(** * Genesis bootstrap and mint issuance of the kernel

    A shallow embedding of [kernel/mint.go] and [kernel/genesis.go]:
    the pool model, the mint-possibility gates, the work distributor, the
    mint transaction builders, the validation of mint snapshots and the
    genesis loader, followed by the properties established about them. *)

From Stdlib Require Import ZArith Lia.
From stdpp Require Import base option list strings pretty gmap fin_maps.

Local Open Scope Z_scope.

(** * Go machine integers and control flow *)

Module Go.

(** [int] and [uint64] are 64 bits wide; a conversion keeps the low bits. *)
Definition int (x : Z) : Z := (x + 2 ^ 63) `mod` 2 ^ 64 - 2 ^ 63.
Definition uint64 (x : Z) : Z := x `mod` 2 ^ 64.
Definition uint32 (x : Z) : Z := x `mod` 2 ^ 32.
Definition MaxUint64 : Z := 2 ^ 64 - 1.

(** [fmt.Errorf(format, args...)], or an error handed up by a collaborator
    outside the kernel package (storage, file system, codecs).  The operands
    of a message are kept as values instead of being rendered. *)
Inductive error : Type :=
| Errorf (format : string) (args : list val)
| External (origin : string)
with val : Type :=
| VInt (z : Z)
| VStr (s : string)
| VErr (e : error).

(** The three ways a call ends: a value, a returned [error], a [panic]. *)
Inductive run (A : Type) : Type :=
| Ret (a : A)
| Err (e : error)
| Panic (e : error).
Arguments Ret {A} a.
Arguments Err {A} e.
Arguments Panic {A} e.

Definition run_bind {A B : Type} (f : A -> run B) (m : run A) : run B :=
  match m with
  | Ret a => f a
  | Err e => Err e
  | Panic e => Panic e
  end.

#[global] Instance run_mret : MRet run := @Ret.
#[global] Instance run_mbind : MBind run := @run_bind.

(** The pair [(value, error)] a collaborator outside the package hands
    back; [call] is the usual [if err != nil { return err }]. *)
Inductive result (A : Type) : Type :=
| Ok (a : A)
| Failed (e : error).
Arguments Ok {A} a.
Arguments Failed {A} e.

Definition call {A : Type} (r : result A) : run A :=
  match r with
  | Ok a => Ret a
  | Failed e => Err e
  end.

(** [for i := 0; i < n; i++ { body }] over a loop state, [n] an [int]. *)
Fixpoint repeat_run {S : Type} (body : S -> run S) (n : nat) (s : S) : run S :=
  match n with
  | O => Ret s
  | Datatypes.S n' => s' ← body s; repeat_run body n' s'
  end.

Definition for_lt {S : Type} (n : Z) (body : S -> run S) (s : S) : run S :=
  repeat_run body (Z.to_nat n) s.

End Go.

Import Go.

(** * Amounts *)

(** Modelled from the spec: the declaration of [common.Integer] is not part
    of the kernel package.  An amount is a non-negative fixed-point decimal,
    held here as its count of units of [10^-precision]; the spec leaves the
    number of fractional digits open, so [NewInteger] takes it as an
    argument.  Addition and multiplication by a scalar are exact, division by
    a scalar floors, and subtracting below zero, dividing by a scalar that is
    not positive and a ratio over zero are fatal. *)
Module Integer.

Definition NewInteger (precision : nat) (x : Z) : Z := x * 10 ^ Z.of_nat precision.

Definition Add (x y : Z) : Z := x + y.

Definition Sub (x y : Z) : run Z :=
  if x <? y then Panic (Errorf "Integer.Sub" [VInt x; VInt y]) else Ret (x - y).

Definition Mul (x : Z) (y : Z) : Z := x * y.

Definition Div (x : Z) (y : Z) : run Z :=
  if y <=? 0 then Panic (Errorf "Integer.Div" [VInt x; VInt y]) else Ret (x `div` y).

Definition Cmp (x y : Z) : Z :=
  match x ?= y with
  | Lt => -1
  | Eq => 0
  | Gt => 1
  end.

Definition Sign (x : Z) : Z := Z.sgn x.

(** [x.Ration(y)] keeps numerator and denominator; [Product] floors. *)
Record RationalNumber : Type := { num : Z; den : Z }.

- **TASK INSTRUCTIONS**
Read through the entries, then copy every line where the string "list" is found.

- **RESULT OF THIS EXERCISE**
From stdpp Require Import base option list strings pretty gmap fin_maps.
| Errorf (format : string) (args : list val)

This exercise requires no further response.